WORK ITEM
Write out exactly the lines from the one containing "s', startup ∅" through the last line of the records below, and no others.

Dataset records
○ ○ ○ ○ ○
(** C6.  An upload with no file, be it a multipart request without files
    or a request that is not multipart, answers 400 with an error body and
    leaves the whole state, registry and blob store included, as it was. *)
Theorem upload_without_files_is_bad_request (s : Server) :
  handle (Upload (Some [])) s
  = (Normal (mkResponse 400 [] (ErrorBody "No files uploaded")), s)
  ∧ handle (Upload None) s
    = (Normal (mkResponse 400 [] (ErrorBody "No files uploaded")), s).
Proof. split; reflexivity. Qed.


(** C8.  Loading the snapshot that a successful [saveFileMap] wrote yields
    the registry that was saved, whenever [JSON.parse] reads back what
    [JSON.stringify] printed for it; hence, on a writable snapshot, a
    process whose restart reproduces its registry still has that property
    after any request. *)
Theorem restart_reproduces_saved_registry (s : Server) :
  snapshot_writable s = true →
  (JSON_parse (JSON_stringify (fileMap s)) = Some (fileMap s) →
   ∃ s', startup (uploads (saveFileMap s).2) (snapshot (saveFileMap s).2)
                 (snapshot_writable (saveFileMap s).2) = (Normal tt, s')
         ∧ fileMap s' = fileMap s)
  ∧ ∀ req,
      reproduces s →
      JSON_parse (JSON_stringify (fileMap (handle req s).2))
      = Some (fileMap (handle req s).2) →
      reproduces (handle req s).2.
Proof.
  intros Hw. split.
  - intros Hrt. rewrite saveFileMap_run.
    destruct (reproduces_after_save s Hw Hrt) as (s' & Hs' & Hm).
    exists s'. split; [exact Hs' |]. by rewrite Hm, fileMap_after_save.
  - intros req Hs.
    assert (Hsaved : ∀ x, snapshot_writable x = true →
              (handle req s).2 = after_save x →
              JSON_parse (JSON_stringify (fileMap (handle req s).2))
              = Some (fileMap (handle req s).2) →
              reproduces (handle req s).2).
    { intros x Hx -> Hrt. rewrite fileMap_after_save in Hrt.
      by apply reproduces_after_save. }
    assert (Hlogged : ∀ tag, reproduces (set_console (console s ++ [tag]) s)).
    { intros tag. apply reproduces_loaded. apply reproduces_loaded in Hs. exact Hs. }
    destruct req as [parts | | id | id].
    + destruct (upload_cases parts s) as [-> | (ps & _ & _ & Hrun)]; [done |].
      by refine (Hsaved _ _ Hrun).
    + intros _. exact Hs.
    + change (handle (Download id) s) with (get_download id s).
      destruct (download_cases id s) as [-> | [-> | Hrun]]; [done | done |].
      by refine (Hsaved _ _ Hrun).
    + change (handle (Delete id) s) with (delete_file id s).
      destruct (delete_cases id s) as [-> | [-> | (blobs & Hrun)]]; [done | done |].
      by refine (Hsaved _ _ Hrun).
Qed.

(** C9.  When the identifiers generated for an upload are UUIDs, every
    record of its answer has [storedFilename] equal to [uid] followed by
    the extension of the original name, and the registry holds under that
    [uid] a record with this [uid] and such a name; and a registry all of
    whose entries are keyed by their [uid] and named in that way stays so
    after any request (upload, list, download with its removal of a record
    without blob, delete). *)
Theorem registry_coherence_is_invariant (req : Request) (s : Server) :
  (∀ parts, req = Upload (Some parts) →
     Forall (λ u, is_uuid u = true) (drawn_ids s (length parts))) →
  (∀ message files,
     (handle req s).1 = Normal (json 200 (UploadBody message files)) →
     Forall well_named files
     ∧ ∀ r, r ∈ files →
         ∃ r', fileMap (handle req s).2 !! uid r = Some r'
               ∧ uid r' = uid r ∧ well_named r')
  ∧ (coherent (fileMap s) → coherent (fileMap (handle req s).2)).
Proof.
  intros Hids. destruct req as [[ps|] | | id | id].
  - destruct (decide (kept ps = [])) as [Hnone | Hne].
    { rewrite upload_none_kept by done.
      split; [intros message files Hresp; discriminate Hresp | done]. }
    specialize (Hids ps eq_refl).
    apply (drawn_ids_le _ s (length (kept ps))) in Hids; [| apply kept_length].
    rewrite upload_run by done. cbn [fst snd].
    rewrite fileMap_after_save. cbn [registered stored fileMap clock_reads].
    pose proof (created_well_named (clock_reads s) (uuid_calls s) (kept ps) Hids)
      as Hnamed.
    split.
    + intros message files [= _ <-]. split; [exact Hnamed |].
      intros r Hr.
      destruct (insert_all_lookup_entry
                  (entries (created (clock_reads s)
                              (stored_files (uuid_calls s) (kept ps))))
                  (fileMap s) (uid r)) as (r' & Hlook & Hin).
      { rewrite entries_keys. by apply list_elem_of_fmap_2. }
      exists r'. split; [exact Hlook |].
      apply list_elem_of_fmap in Hin as (r0 & [= Hk ->] & Hr0).
      split; [done |]. by apply (proj1 (Forall_forall _ _) Hnamed).
    + intros Hs. by apply insert_all_coherent.
  - split; [intros message files Hresp; discriminate Hresp | done].
  - split; [intros message files Hresp; discriminate Hresp | done].
  - change (handle (Download id) s) with (get_download id s). split.
    + intros message files Hresp. exfalso.
      rewrite download_run in Hresp. repeat case_match; discriminate.
    + intros Hs. destruct (download_cases id s) as [-> | [-> | ->]]; [done | done |].
      rewrite fileMap_after_save. by apply delete_coherent.
  - change (handle (Delete id) s) with (delete_file id s). split.
    + intros message files Hresp. exfalso.
      destruct (fileMap s !! id) as [info|] eqn:Hinfo.
      * rewrite (delete_known s id info) in Hresp by done. discriminate.
      * destruct (decide (id ∈ Object_prototype)).
        -- rewrite delete_inherited in Hresp by done. discriminate.
        -- rewrite delete_unknown in Hresp by done. discriminate.
    + intros Hs. destruct (delete_cases id s) as [-> | [-> | (blobs & ->)]]; [done | done |].
      rewrite fileMap_after_save. by apply delete_coherent.
Qed.

(** C10.  The list request answers 200 with the records of the registry,
    one for each key and no other, and leaves the whole state (registry,
    snapshot, blob store) as it was. *)
Theorem list_is_read_only (s : Server) :
  ∃ keys files,
    handle ListFiles s
    = (Normal (mkResponse 200 [("Content-Type", HString "application/json")]
                 (FilesBody files)), s)
    ∧ NoDup keys
    ∧ (∀ k, k ∈ keys ↔ is_Some (fileMap s !! k))
    ∧ Forall2 (λ k r, fileMap s !! k = Some r) keys files.
Proof.
  exists (map_to_list (fileMap s)).*1, (Object_values (fileMap s)).
  split; [reflexivity |]. split; [apply NoDup_fst_map_to_list |].
  split; [| apply Object_values_keys].
  intros k. rewrite list_elem_of_fmap. split.
  - intros ([k' r] & -> & Hin). apply elem_of_map_to_list in Hin. eauto.
  - intros [r Hr]. exists (k, r). split; [done |]. by apply elem_of_map_to_list.
Qed.

End Claims.

(** * Concrete runs

    The claims on the platform of [Module Codec]: a server that starts on
    an empty directory, one whose snapshot cannot be written, and one that
    holds a report. *)

Module Runs.
Import Codec Sample.

(** C1 as stated fails: on a snapshot that cannot be written the upload of
    one file logs the failure of [saveFileMap] and answers the plain
    success, 200 with the created record; nothing was written. *)
Lemma upload_on_read_only_snapshot_answers_200 :
  snapshot_writable read_only_server = false
  ∧ handle (Upload (Some [report])) read_only_server
    = (Normal (mkResponse 200 []
                 (UploadBody "Files uploaded successfully" [report_record])),
       mkServer {[ report_id := report_record ]}
         {[ storedFilename report_record := part_content report ]}
         None false ["Error saving fileMap:"] 1 1).
Proof. split; [reflexivity | vm_compute; reflexivity]. Qed.

(** The amended C1 on the read-only server, for two files. *)
Lemma upload_persist_failure_witness :
  snapshot_writable read_only_server = false
  ∧ ∃ files s',
      handle (Upload (Some [report; notes])) read_only_server
      = (Normal (json 200 (UploadBody "Files uploaded successfully" files)), s')
      ∧ uid <$> files = [uuid_of_nat 0; uuid_of_nat 1]
      ∧ console s' = ["Error saving fileMap:"]
      ∧ snapshot s' = None.
Proof.
  split; [reflexivity |].
  destruct (upload_persist_failure_is_only_logged read_only_server [report; notes])
    as (files & s' & Hrun & Huid & _ & _ & Hlog & Hsnap).
  - vm_compute. discriminate.
  - vm_compute. repeat constructor.
  - reflexivity.
  - exists files, s'. split; [exact Hrun |]. split; [exact Huid |].
    split; [exact Hlog | exact Hsnap].
Defined.

(** C2 at [GET /download/constructor], on the server that holds a report. *)
Lemma download_constructor_witness :
  "constructor" ∈ Object_prototype
  ∧ fileMap serving !! "constructor" = None
  ∧ handle (Download "constructor") serving
    = (Normal (json 500 (ErrorBody "File download failed")),
       set_console ["Download error:"] serving).
Proof.
  split; [constructor |]. split; [reflexivity |].
  apply (download_of_prototype_member_is_500 serving "constructor");
    [constructor | reflexivity].
Defined.

(** C3 at [DELETE /files/constructor], on the same server. *)
Lemma delete_constructor_witness :
  "constructor" ∈ Object_prototype
  ∧ fileMap serving !! "constructor" = None
  ∧ handle (Delete "constructor") serving
    = (Normal (json 500 (ErrorBody "File deletion failed")),
       set_console ["Delete error:"] serving).
Proof.
  split; [constructor |]. split; [reflexivity |].
  apply (delete_of_prototype_member_is_500 serving "constructor");
    [constructor | reflexivity].
Defined.

(** C4 at a snapshot cut after its first character, on a file that
    cannot be written. *)
Lemma truncated_snapshot_witness :
  JSON_parse "{" = None
  ∧ ∃ s', startup ∅ (Some "{") false = (Throw "EACCES", s')
          ∧ console s' = ["Error loading fileMap:"].
Proof.
  split; [reflexivity |].
  apply (malformed_unwritable_snapshot_is_fatal ∅ "{"). reflexivity.
Defined.



(** C8 on the server that holds a report: after [saveFileMap], and after
    the delete of the report. *)
Lemma restart_witness :
  snapshot_writable serving = true
  ∧ JSON_parse (JSON_stringify (fileMap serving)) = Some (fileMap serving)
  ∧ (∃ s', startup (uploads (saveFileMap serving).2) (snapshot (saveFileMap serving).2)
             (snapshot_writable (saveFileMap serving).2) = (Normal tt, s')
           ∧ fileMap s' = fileMap serving)
  ∧ reproduces (handle (Delete report_id) serving).2.
Proof.
  split; [reflexivity |].
  assert (Hrt : JSON_parse (JSON_stringify (fileMap serving)) = Some (fileMap serving))
    by (vm_compute; reflexivity).
  split; [exact Hrt |].
  destruct (restart_reproduces_saved_registry serving eq_refl) as [Hload Hreq].
  split; [exact (Hload Hrt) |].
  apply Hreq.
  - apply reproduces_loaded. vm_compute. reflexivity.
  - vm_compute. reflexivity.
Defined.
○ ○ ○ ○ ○
RESULT
  ∧ ∃ s', startup ∅ (Some "{") false = (Throw "EACCES", s')
          ∧ console s' = ["Error loading fileMap:"].
Proof.
  split; [reflexivity |].
  apply (malformed_unwritable_snapshot_is_fatal ∅ "{"). reflexivity.
Defined.



(** C8 on the server that holds a report: after [saveFileMap], and after
    the delete of the report. *)
Lemma restart_witness :
  snapshot_writable serving = true
  ∧ JSON_parse (JSON_stringify (fileMap serving)) = Some (fileMap serving)
  ∧ (∃ s', startup (uploads (saveFileMap serving).2) (snapshot (saveFileMap serving).2)
             (snapshot_writable (saveFileMap serving).2) = (Normal tt, s')
           ∧ fileMap s' = fileMap serving)
  ∧ reproduces (handle (Delete report_id) serving).2.
Proof.
  split; [reflexivity |].
  assert (Hrt : JSON_parse (JSON_stringify (fileMap serving)) = Some (fileMap serving))
    by (vm_compute; reflexivity).
  split; [exact Hrt |].
  destruct (restart_reproduces_saved_registry serving eq_refl) as [Hload Hreq].
  split; [exact (Hload Hrt) |].
  apply Hreq.
  - apply reproduces_loaded. vm_compute. reflexivity.
  - vm_compute. reflexivity.
Defined.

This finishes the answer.